GalNAc-T13 Le plasmide double nickase (h) se compose d'une paire de plasmides appariés, conçus pour une édition hautement spécifique du locus GALNT13 dans les lignées cellulaires human. Chaque plasmide exprime une nickase Cas9 D10A et un sgRNA distinct ciblant des brins d'ADN opposés au sein de GALNT13. Lorsqu'elles sont dirigées vers des sites adjacents sur des brins d'ADN opposés, les deux nickases génèrent des cassures simple brin décalées qui, ensemble, produisent une cassure double brin décalée, nécessitant une activité coordonnée sur la cible de la part des deux guides. La cassure d'ADN qui en résulte est résolue par les voies de réparation cellulaires endogènes, le plus souvent par jonction non homologue (NHEJ), ce qui conduit à des insertions ou des délétions qui perturbent la fonction de GALNT13. En nécessitant l'engagement de deux ARNsg au locus cible, l'approche par double nick améliore la spécificité de l'édition et offre une stratégie CRISPR complémentaire pour les applications où un contrôle supplémentaire de la précision du ciblage est souhaité.

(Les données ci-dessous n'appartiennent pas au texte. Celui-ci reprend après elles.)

Lemma ex_resolvable : resolvable ex_resolutions ex_set LocalHtlcSet.
Proof.
  assert (htlcs_of ex_set LocalHtlcSet = [ex_in1; ex_out1; ex_dust]) as E by reflexivity.
  split; rewrite ?E.
  - intros h Hh _. vm_compute in Hh. apply list_elem_of_singleton in Hh as ->. eexists. split; [left|reflexivity].
  - intros h Hh Ho. apply in_dir_elem in Hh as [Hd Hh]. rewrite !elem_of_cons, elem_of_nil in Hh.
    destruct Hh as [->|[->|[->|[]]]]; [done| |by destruct Ho]. eexists. split; [left|reflexivity].
  - repeat constructor. by eexists.
  - repeat constructor. by eexists.
  - intros h Hh. rewrite !elem_of_cons, elem_of_nil in Hh. by destruct Hh as [->|[->|[->|[]]]].
  - apply (bool_decide_unpack _). vm_compute. exact I.
  - intros x h [= <-] Hh Ho. rewrite !elem_of_cons, elem_of_nil in Hh.
    destruct Hh as [->|[->|[->|[]]]]; by vm_compute.
Qed.

Definition ex_log (s : ArbitratorState) : arb_log :=
  Some (with_commitSet ex_set (with_resolutions ex_resolutions (with_state s empty_scope))).

Definition ex_arb : arbitrator :=
  set_arb_state StateContractClosed (NewChannelArbitrator ∅ (ex_log StateContractClosed) []).

Lemma closed_contracts_covered_witness :
  exists a' x, stateStep (ex_cfg true) (ex_env (Ok tt)) 100 localCloseTrigger (Some ex_set) ex_arb
    = (a', Ok (StateWaitingFullResolution, None)) /\
    lg_contracts (scope (arb_log_ a')) !! newResolverID (ex_point 1) = Some x.
Proof.
  destruct (closed_contracts_covered (ex_cfg true) (ex_env (Ok tt)) 100 localCloseTrigger ex_set LocalHtlcSet
    ex_resolutions ex_arb eq_refl ltac:(by left) ex_obliging eq_refl eq_refl ex_good ex_resolvable eq_refl)
    as (a' & msgs & Hs & Hc & _).
  destruct (Hc ex_in1) as (x & Hx & _); [left|by vm_compute|]. exists a', x. split; [exact Hs|exact Hx].
Defined.

(** ** Its life *)

Definition ex_info : close_info :=
  {| ci_resolutions := ex_resolutions; ci_commitSet := ex_set; ci_height := 100;
     ci_db_resolutions := Ok tt; ci_db_commitSet := Ok tt; ci_MarkChannelClosed := Ok tt |}.

Definition ex_envs (insert : res unit) : nat -> env := fun _ => ex_env insert.

Definition ex_up : list event :=
  [EvRestart (ex_cfg false) ∅ (ex_envs (Ok tt)) (Ok 90); EvLocalClose (ex_envs (Ok tt)) ex_info].

Definition ex_down : list event :=
  [EvFinish (IncomingContestResolver {| ihr_Preimage := []; SignedSuccessTx := None; ihr_CsvDelay := 4;
               ihr_ClaimOutpoint := ex_point 1 |} 100 ex_in1) (Ok tt);
   EvFinish (TimeoutResolver {| ohr_Expiry := 500; SignedTimeoutTx := None; ohr_CsvDelay := 4;
               ohr_ClaimOutpoint := ex_point 2 |} 100 ex_out1) (Ok tt);
   EvFinish (CommitSweepResolver {| SelfOutPoint := ex_point 0 |} 100) (Ok tt);
   EvResolution (ex_envs (Ok tt))].

Definition run_events (evs : list event) (n : ArbitratorRun.node) : ArbitratorRun.node := foldl (fun n ev => occurs ev n) n evs.

Definition ex_fresh : ArbitratorRun.node := (ex_cfg false, NewChannelArbitrator ∅ None []).

Lemma resolved_only_when_done_witness :
  exists r, EvFinish r (Ok tt) ∈ ex_down /\ ResolverKey r = Ok (Some (newResolverID (ex_point 1))).
Proof.
  set (n1 := run_events ex_up ex_fresh). set (n2 := run_events ex_down n1).
  assert (history ex_resolutions ex_fresh ex_up (n1.1, n1.2)) as Hh1.
  { rewrite <- surjective_pairing. do 2 (apply history_cons; [vm_compute; done|]). apply history_nil. }
  assert (history ex_resolutions (n1.1, n1.2) ex_down (n2.1, n2.2)) as Hh2.
  { rewrite <- !surjective_pairing. do 4 (apply history_cons; [vm_compute; done|]). apply history_nil. }
  destruct (resolved_only_when_done ex_resolutions (ex_cfg false) ∅ ex_up n1.1 n1.2 ex_down n2.1 n2.2
    (newResolverID (ex_point 1)) Hh1 Hh2) as [_ Hr].
  - apply list_elem_of_lookup. exists 2%nat. vm_compute. reflexivity.
  - apply Hr. unfold recorded. apply (bool_decide_unpack _). vm_compute. exact I.
Defined.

Afin de faciliter l'identification efficace des cellules éditées, un plasmide code pour la GFP permettant la visualisation par fluorescence des populations transfectées, tandis que le plasmide compagnon porte un gène de résistance à la puromycine pour la sélection antibiotique. Ensemble, ces caractéristiques favorisent l'enrichissement efficace des populations co-transfectées et simplifient la validation des clones présentant une perturbation de GALNT13.
Réservé à la recherche. N'est pas destiné à un usage diagnostique ou thérapeutique.